(Work instruction):
Repeat exactly, and only, the lines from the one containing "fw_ptk := None;" through the last line of the data below.

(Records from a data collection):
Start of Block
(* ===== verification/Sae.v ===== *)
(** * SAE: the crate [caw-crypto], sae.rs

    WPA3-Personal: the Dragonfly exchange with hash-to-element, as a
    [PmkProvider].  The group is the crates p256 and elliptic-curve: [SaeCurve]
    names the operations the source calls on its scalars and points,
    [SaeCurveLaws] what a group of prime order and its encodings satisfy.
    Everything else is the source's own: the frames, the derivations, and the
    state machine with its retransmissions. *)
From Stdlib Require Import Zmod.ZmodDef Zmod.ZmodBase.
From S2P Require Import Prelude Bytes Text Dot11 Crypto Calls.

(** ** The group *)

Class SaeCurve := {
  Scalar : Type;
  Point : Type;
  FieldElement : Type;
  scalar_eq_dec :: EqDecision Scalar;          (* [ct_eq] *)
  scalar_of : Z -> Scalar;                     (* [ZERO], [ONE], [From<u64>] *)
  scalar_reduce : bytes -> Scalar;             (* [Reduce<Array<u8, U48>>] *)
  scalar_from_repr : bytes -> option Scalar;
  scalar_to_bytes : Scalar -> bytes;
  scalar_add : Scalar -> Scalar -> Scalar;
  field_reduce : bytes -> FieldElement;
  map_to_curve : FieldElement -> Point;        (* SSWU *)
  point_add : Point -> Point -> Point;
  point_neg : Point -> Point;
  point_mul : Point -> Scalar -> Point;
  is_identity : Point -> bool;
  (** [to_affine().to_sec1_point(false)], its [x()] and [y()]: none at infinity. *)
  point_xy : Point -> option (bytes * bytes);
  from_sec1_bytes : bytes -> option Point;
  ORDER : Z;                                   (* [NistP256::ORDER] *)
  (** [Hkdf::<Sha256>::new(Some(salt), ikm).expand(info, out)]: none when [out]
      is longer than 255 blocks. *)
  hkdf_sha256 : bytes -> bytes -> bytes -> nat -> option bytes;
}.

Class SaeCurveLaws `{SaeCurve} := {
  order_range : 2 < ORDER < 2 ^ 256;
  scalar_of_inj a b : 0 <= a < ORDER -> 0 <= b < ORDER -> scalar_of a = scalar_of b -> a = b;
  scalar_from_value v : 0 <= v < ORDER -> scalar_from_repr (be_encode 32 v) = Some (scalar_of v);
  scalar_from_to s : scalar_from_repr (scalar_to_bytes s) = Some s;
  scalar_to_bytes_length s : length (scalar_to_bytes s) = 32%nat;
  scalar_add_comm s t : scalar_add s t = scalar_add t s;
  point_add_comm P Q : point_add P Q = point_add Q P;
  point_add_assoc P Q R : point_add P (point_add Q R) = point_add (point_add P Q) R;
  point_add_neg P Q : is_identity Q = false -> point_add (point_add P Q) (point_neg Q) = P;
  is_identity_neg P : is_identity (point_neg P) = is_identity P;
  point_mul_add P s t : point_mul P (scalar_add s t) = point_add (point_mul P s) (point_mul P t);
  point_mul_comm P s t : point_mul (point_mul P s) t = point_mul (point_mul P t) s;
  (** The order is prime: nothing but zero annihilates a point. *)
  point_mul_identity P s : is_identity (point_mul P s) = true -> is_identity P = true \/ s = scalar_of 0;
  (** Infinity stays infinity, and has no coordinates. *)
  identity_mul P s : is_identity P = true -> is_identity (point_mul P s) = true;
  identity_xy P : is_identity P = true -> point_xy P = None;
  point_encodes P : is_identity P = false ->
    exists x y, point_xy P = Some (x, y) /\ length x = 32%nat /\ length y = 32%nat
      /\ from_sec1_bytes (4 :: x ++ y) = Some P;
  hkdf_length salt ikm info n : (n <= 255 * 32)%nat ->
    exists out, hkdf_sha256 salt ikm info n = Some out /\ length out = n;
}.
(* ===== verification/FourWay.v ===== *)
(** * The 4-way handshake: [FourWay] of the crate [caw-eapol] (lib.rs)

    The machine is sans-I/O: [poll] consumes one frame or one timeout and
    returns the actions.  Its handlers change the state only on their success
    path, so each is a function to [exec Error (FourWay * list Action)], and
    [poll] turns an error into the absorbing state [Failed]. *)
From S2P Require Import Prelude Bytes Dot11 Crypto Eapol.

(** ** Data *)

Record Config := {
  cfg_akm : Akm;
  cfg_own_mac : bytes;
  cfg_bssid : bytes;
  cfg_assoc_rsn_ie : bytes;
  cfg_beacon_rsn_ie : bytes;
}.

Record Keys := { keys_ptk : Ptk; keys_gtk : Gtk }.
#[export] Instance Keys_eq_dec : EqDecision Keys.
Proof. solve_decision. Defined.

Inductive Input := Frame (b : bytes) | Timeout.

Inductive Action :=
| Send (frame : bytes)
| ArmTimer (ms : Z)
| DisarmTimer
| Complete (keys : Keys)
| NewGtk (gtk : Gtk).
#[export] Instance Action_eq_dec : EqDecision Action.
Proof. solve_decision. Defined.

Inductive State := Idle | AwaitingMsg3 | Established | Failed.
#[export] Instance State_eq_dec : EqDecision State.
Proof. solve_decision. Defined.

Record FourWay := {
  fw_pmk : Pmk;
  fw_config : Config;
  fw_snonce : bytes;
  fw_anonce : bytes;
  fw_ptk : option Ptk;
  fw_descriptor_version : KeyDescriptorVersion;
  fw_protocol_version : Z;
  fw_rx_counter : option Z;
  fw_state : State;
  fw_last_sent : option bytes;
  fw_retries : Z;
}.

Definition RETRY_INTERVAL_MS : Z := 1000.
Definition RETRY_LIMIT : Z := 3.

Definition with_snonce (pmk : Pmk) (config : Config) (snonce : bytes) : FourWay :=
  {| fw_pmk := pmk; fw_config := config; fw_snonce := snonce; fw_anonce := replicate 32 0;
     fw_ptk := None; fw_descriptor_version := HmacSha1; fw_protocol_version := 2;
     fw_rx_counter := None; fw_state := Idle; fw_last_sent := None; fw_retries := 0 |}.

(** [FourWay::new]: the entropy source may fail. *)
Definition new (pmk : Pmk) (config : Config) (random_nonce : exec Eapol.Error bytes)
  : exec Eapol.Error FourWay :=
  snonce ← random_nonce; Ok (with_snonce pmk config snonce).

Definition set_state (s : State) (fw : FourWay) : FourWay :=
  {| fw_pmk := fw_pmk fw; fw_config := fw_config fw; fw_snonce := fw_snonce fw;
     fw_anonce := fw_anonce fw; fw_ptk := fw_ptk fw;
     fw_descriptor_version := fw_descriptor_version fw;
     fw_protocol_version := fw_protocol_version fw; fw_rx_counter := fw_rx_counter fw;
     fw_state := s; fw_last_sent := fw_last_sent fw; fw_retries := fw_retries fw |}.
End of Block
(Problem solution):
     fw_ptk := None; fw_descriptor_version := HmacSha1; fw_protocol_version := 2;
     fw_rx_counter := None; fw_state := Idle; fw_last_sent := None; fw_retries := 0 |}.

(** [FourWay::new]: the entropy source may fail. *)
Definition new (pmk : Pmk) (config : Config) (random_nonce : exec Eapol.Error bytes)
  : exec Eapol.Error FourWay :=
  snonce ← random_nonce; Ok (with_snonce pmk config snonce).

Definition set_state (s : State) (fw : FourWay) : FourWay :=
  {| fw_pmk := fw_pmk fw; fw_config := fw_config fw; fw_snonce := fw_snonce fw;
     fw_anonce := fw_anonce fw; fw_ptk := fw_ptk fw;
     fw_descriptor_version := fw_descriptor_version fw;
     fw_protocol_version := fw_protocol_version fw; fw_rx_counter := fw_rx_counter fw;
     fw_state := s; fw_last_sent := fw_last_sent fw; fw_retries := fw_retries fw |}.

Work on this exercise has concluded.